Experimental validation of coupled β₁-adrenergic signaling and excitation-contraction coupling model. (A) Model reproduces shift in agonist binding affinity in the presence of guanosine 5′-[β,γ-imido] triphosphate (GPP), which displaces G_s from the receptor. (B) Kinetics of [cAMP] in response to 10 nM isoproterenol (ISO) stimulation. (C) cAMP dose response to ISO. (D) PKA activity measured by FRET reporter AKAR3. (E) Phospholamban phosphorylation in response to ISO. (F) Ca²⁺ dose response to ISO. Results in (A)–(C), (E), and (F) show direct comparison with published experimental data (Mason et al., 1999), (Vila Petroff et al., 2001), (De Arcangelis et al., 2010), (Vittone et al., 1998), and (Collins and Rodrigo, 2010), whereas data in (D) and (F) were acquired in the current study.

Fig. 3.

Propranolol both inhibits and maintains β₁-adrenergic-mediated regulation of Ca²⁺ transients. (A) Model-predicted individual Ca²⁺ transients in response to increasing concentration of isoproterenol (ISO). (B) Ca²⁺ concentration increased in response to 0.1 µM ISO, with no further response to subsequent stimulation with 10 µM ISO. (C) The model predicted that propranolol (PRO) inhibits response to 0.1 μM ISO, but the responsiveness to 10 μM ISO is maintained (large sensitivity). (D) Individual Ca²⁺ transients as measured by fluo-4 from rat ventricular myocytes exposed to increasing [ISO]; scale bar 20 µm. (E) Similar to model predictions, myocytes were not responsive to further stimulation with 10 µM ISO. (F) PRO inhibited response to 0.1 μM ISO, but myocytes were responsive to further stimulation with 10 µM ISO. Sensitivity was quantified as the increase in Ca²⁺ transient magnitude when increasing from 0.1 µM ISO (analogous to chronically elevated catecholamines in heart failure) to 10 µM ISO (analogous to exercise).

Fig. 4.

Propranolol both inhibits and maintains the β₁-adrenergic-mediated Ca²⁺ and PKA response after 24-hour isoproterenol (ISO) pretreatment. (A) Expression and cytosolic distribution of PKA activity biosensor AKAR3 in rat adult ventricular myocytes (YFP emission); scale bar 40 µM. Following 24-hour pretreatment with both 0.1 µM ISO and 0.1 µM propranolol (PRO), both (B) PKA activity measured by AKAR3 and (C) Ca²⁺ response as measured by fluo-4 were still sensitive to a subsequent increase to 10 µM ISO.

Fig. 5.

Ligand-binding affinity and inverse agonism were both predicted to influence ligand cAMP sensitivity. (A) In silico screen of 19 β₁-adrenergic ligands predicts differential cAMP sensitivity. (B) Effect of ligand dissociation constant (K_L) on predicted cAMP sensitivity. (C) Effect of ligand inverse agonism (α) on predicted cAMP sensitivity.
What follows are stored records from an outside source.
(** ** Input of the frontend *)
Definition steering_ok (text : string) (input_id : option string) : bool :=
  negb (blank text) && (slen text <=? FRAME_BYTES) && match input_id with Some id => valid_id id | None => true end.
Definition open_interaction : eng unit :=
  interactive ← look e_interactive;
  if interactive : bool then mret tt
  else must_commit InteractionOpened ;; update (λ e, e <| e_interactive := true |>).
Definition accept_steering (text : string) (input_id : option string) : eng bool :=
  if steering_ok text input_id then
    capacity ← look (λ e, input_capacity e text);
    or_quit capacity ;;
    previous_no_progress ← look (λ e, b_no_progress (e_budget e));
    charge_budget (λ b, b <| b_no_progress := 0 |>) ;;
    committed ← commit (UserInput text input_id);
    if committed : bool then
      update (λ e, e <| e_previous_call := None |> <| e_latest_steering := Some (length (e_messages e)) |>
                     <| e_messages := e_messages e ++ [MUser text] |>) ;;
      must_checkpoint ;; mret true
    else charge_budget (λ b, b <| b_no_progress := previous_no_progress |>) ;; quit JournalFailed
  else quit ProviderProtocol.
Definition accept_input (command : SessionCommand) : eng bool :=
  match command with
  | CmdCancel | CmdStart _ => quit EndCancelled
  | CmdInteract => open_interaction ;; mret false
  | CmdSteer text input_id => open_interaction ;; accept_steering text input_id
  end.
Definition poll_command : eng (option SessionCommand) :=
  connected ← look e_commands; if connected : bool then on_peer try_recv else mret None.
Fixpoint drain_loop (n : nat) (accepted : bool) : eng bool :=
  match n with
  | O => mret accepted
  | S n =>
    command ← poll_command;
    match command with
    | None => mret accepted
    | Some command => a ← accept_input command; drain_loop n (accepted || a)
    end
  end.
Definition drain_input : eng bool := drain_loop 8 false.
(** [patience] bounds the commands that are received without being input. *)
Fixpoint wait_for_input (patience : nat) (deadline : Z) : eng unit :=
  match patience with
  | O => λ e, (OutOfFuel, e)
  | S patience =>
    connected ← look e_commands;
    if connected : bool then
      received ← interrupt deadline recv;
      match received with
      | ROk (Some command) => a ← accept_input command; if a : bool then mret tt else wait_for_input patience deadline
      | ROk None => quit EndCancelled
      | RErr reason => quit reason
      end
    else quit EndCancelled
  end.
Propranolol (PRO), metoprolol, and carvedilol (highlighted in red) were predicted to have both distinct effects on cAMP sensitivity with distinct combinations of ligand dissociation constant and inverse agonism.

Fig. 6.

Metoprolol and carvedilol differentially influence β₁-adrenergic responsiveness. (A) In adult ventricular myocytes, metoprolol (MET) blocked response to 0.1 μM isoproterenol (ISO), but the responsiveness to 10 μM ISO was maintained. (B) Carvedilol (CAR) blocked the response to both 0.1 μM ISO and 10 μM ISO. (C) Summary of model-predicted Ca²⁺ responses to 0.1 µM and 10 µM ISO in the presence of β-blockers. MET and propranolol (PRO) were both predicted to substantially enhance cAMP sensitivity to 10 µM ISO, but CAR was not. (D) Summary of experimental validations from adult ventricular myocytes for PRO, MET, and CAR.

Fig. 7.

β₁AR-Arg389 polymorphism responds differently to β-blockers. (A) Model reproduces the shift in agonist binding affinity in the presence of guanosine 5′-[β,γ-imido] triphosphate for Arg389. (B) Concentration dependence of adenylyl cyclase (AC) activity to isoproterenol for Gly389 and Arg389. (C) Arg389 is predicted to have higher cAMP sensitivity and Ca²⁺ response versus Gly 389 in cardiac myocytes. (D) In silico screen of 19 β₁-adrenergic ligands against Arg389. (E) Differential cAMP sensitivity between Arg389 and Gly389 for different β₁-adrenergic ligands predicted for cardiac myocytes. Experimental data in panels (A) and (B) are from (Mason et al., 1999; Mialet Perez et al., 2003).